# Dataset entries

+ + + +

(** [RemoteTargetProvisioner]. *)
Class RemoteTargetProvisioner (S : Type) := {
  rp_ProvisionInstance : Context → RemoteTargetSpec → M S (result string);
  rp_ProvisionCluster : Context → RemoteTargetSpec → M S (result string);
  rp_WaitReady : Context → string → string → M S (result string);
  rp_MarkError : Context → string → string → string → M S unit;
}.

(** ** Requests and replies *)

(** [createInstanceRequest], [visibilityRequest], [cloneRequest]. *)
Record createInstanceRequest := mkCreateInstance {
  ci_Name : string;
  ci_RepoType : string;
  ci_PGVersion : string;
  ci_Password : string;
  ci_Parameters : gmap string string;
  ci_Extensions : list string;
}.
Record visibilityRequest := mkVisibility { vr_Public : bool }.
Record cloneRequest := mkClone { cr_Name : string; cr_Password : string }.

(** [createClusterRequest]. *)
Record createClusterRequest := mkCreateCluster {
  cc_Name : string;
  cc_Replicas : Z;
  cc_Password : string;
  cc_RepoType : string;
  cc_PGVersion : string;
  cc_PoolMode : string;
  cc_Parameters : gmap string string;
  cc_Extensions : list string;
}.

(** [createBackupRequest], [restoreRequest]. *)
Record createBackupRequest := mkCreateBackup { cb_Type : string; cb_Annotation : string; cb_Standby : bool }.
Record restoreRequest := mkRestoreReq {
  rr_Type : string;
  rr_Target : string;
  rr_Set : string;
  rr_Delta : bool;
  rr_Repo : Z;
}.

(** [captureRequest], [remoteRestoreRequest]. *)
Record captureRequest := mkCapture {
  cp_Host : string;
  cp_Port : Z;
  cp_User : string;
  cp_Password : string;
  cp_DBName : string;
  cp_SSLMode : string;
}.
Record remoteRestoreRequest := mkRemoteRestore {
  rq_Target : string;
  rq_Name : string;
  rq_Password : string;
  rq_RepoType : string;
  rq_PGVersion : string;
  rq_Replicas : Z;
  rq_Parameters : gmap string string;
  rq_Extensions : list string;
}.

(** [instancePayload], [clusterPayload], [backupPayload], [remoteDumpPayload]. *)
Record instancePayload := mkInstancePayload {
  ipl_ID : string;
  ipl_Name : string;
  ipl_Status : string;
  ipl_RepoType : string;
  ipl_PGVersion : string;
  ipl_HostPort : Z;
  ipl_Stanza : string;
  ipl_Role : string;
  ipl_ClusterID : string;
  ipl_LastError : string;
  ipl_Parameters : gmap string string;
  ipl_Extensions : list string;
  ipl_Public : bool;
}.
Record clusterPayload := mkClusterPayload {
  cpl_ID : string;
  cpl_Name : string;
  cpl_Status : string;
  cpl_RouterPort : Z;
  cpl_PoolMode : string;
  cpl_LastError : string;
}.
Record backupPayload := mkBackupPayload {
  bpl_ID : string;
  bpl_Label : string;
  bpl_Type : string;
  bpl_RepoSize : Z;
  bpl_LogicalSize : Z;
  bpl_WALStart : string;
  bpl_WALStop : string;
  bpl_Error : bool;
  bpl_Annotations : gmap string string;
}.
Record remoteDumpPayload := mkDumpPayload {
  dpl_ID : string;
  dpl_ObjectKey : string;
  dpl_SourceHost : string;
  dpl_SourceDB : string;
  dpl_ServerMajor : Z;
  dpl_SizeBytes : Z;
  dpl_CreatedAt : string;
}.

(** [toInstancePayload], [toClusterPayload], [toRemoteDumpPayload], and the loop body
    of the backup list. *)
Definition toInstancePayload (i : Inst) : instancePayload :=
  mkInstancePayload (inst_ID i) (inst_Name i) (inst_Status i) (inst_RepoType i) (inst_PGVersion i)
    (inst_HostPort i) (inst_Stanza i) (inst_Role i) (inst_ClusterID i) (inst_LastError i)
    (inst_Parameters i) (inst_Extensions i) (inst_Public i).
Definition toClusterPayload (c : Cluster) : clusterPayload :=
  mkClusterPayload (cl_ID c) (cl_Name c) (cl_Status c) (cl_RouterPort c) (cl_PoolMode c) (cl_LastError c).
Definition toBackupPayload (b : BackupRow) : backupPayload :=
  mkBackupPayload (bk_ID b) (bk_Label b) (bk_Type b) (bk_RepoSize b) (bk_LogicalSize b) (bk_WALStart b)
    (bk_WALStop b) (bk_Error b) (bk_Annotations b).
Definition toRemoteDumpPayload (e : DumpEntry) : remoteDumpPayload :=
  mkDumpPayload (rd_ID e) (rd_ObjectKey e) (rd_SourceHost e) (rd_SourceDB e) (rd_ServerMaj e) (rd_Size e)
    (format_RFC3339 (rd_CreatedAt e)).

(** What a handler writes: the status and the body. *)
Inductive FleetBody :=
  | NoBody
  | InstanceBody (inst : instancePayload)
  | InstancesBody (insts : list instancePayload)
  | ClusterBody (cluster : clusterPayload)
  | ClustersBody (clusters : list clusterPayload)
  | MembersBody (cluster : clusterPayload) (members : list instancePayload)
  | BackupsBody (backups : list backupPayload)
  | DumpBody (dump : remoteDumpPayload)
  | DumpsBody (dumps : list remoteDumpPayload)
  | TargetBody (kind id : string)
  | DSNBody (dsn : string).
Record Reply := mkReply { rep_Status : Z; rep_Body : FleetBody }.
Definition StatusOK : Z := 200.
Definition StatusCreated : Z := 201.
Definition StatusAccepted : Z := 202.
Definition StatusNoContent : Z := 204.

(** ** Background tasks: the closures given to [Async.Go] *)

Inductive Task :=
  | TaskProvision (id : string)
  | TaskVisibility (id : string) (public : bool)
  | TaskClone (cloneID : string) (source : Inst)
  | TaskCluster (id : string)
  | TaskBackup (id type : string) (opts : RunOpts)
  | TaskVerify (id : string)
  | TaskRestore (id : string) (opts : RestoreOptions)
  | TaskRemote (kind id dumpID : string).

Definition targetInstance : string := "instance".
Definition targetCluster : string := "cluster".
Definition validBackupTypes : list string := ["full"; "incr"; "diff"].
Definition validRestoreTypes : list string := [""; "time"; "lsn"; "xid"; "name"].

Section handlers.
Context {S : Type} {IS : InstanceStore S} {CS : ClusterStore S} {IP : InstanceProvisioner S}
  {CV : ClusterService S} {BR : BackupRunner S} {RM : RemoteService S} {RP : RemoteTargetProvisioner S}.
(** Is there an audit recorder, a progress sink, a backup runner for clones? *)
Context (rec : bool) (progress : ProgressFunc) (cloneBackup : bool).
(** The host of [ClustersHandler]. *)
Context (host : string).

Notation W := ((S * AuditTable) * Async Task)%type.
Definition svc {A} (m : M S A) : M W A := on_fst (on_fst m).
Definition audit (claims : option Claims) (action target : string) : M W unit :=
  on_fst (on_snd (recordAudit rec claims action target)).
Definition spawn (t : Task) : M W unit := on_snd (Async_Go t).

(** The body of the closure of [Clone]. *)
Definition run_clone (cloneID : string) (source : Inst) : M S unit :=
  if cloneBackup then
    _ <- ip_emit progress "backup" ("taking a fresh backup of " +:+ inst_Name source) ;;
    r <- br_Run CallerCtx (inst_ID source) "full" ;;
    match r with
    | Err e =>
        _ <- ip_emit progress "error" ("source backup failed: " +:+ Error e) ;;
        discard (ip_MarkError CallerCtx cloneID ("clone aborted: source backup failed: " +:+ Error e))
    | Ok _ => discard (ip_Clone CallerCtx cloneID source progress)
    end
  else discard (ip_Clone CallerCtx cloneID source progress).

(** The body of the closure of the remote [Restore]; [safeReason] is the message. *)
Definition run_remote (kind id dumpID : string) : M S unit :=
  r <- rp_WaitReady CallerCtx kind id ;;
  match r with
  | Err werr => rp_MarkError CallerCtx kind id ("target never became ready: " +:+ Error werr)
  | Ok dsn =>
      r <- rm_RestoreInto CallerCtx dumpID dsn ;;
      match r with
      | Err rerr => rp_MarkError CallerCtx kind id ("restore failed: " +:+ Error rerr)
      | Ok _ => ret tt
      end
  end.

+ + + +

# Task statement
Among the records, find every line holding the word "failed" and copy it.

# Reply
        _ <- ip_emit progress "error" ("source backup failed: " +:+ Error e) ;;
        discard (ip_MarkError CallerCtx cloneID ("clone aborted: source backup failed: " +:+ Error e))
      | Err rerr => rp_MarkError CallerCtx kind id ("restore failed: " +:+ Error rerr)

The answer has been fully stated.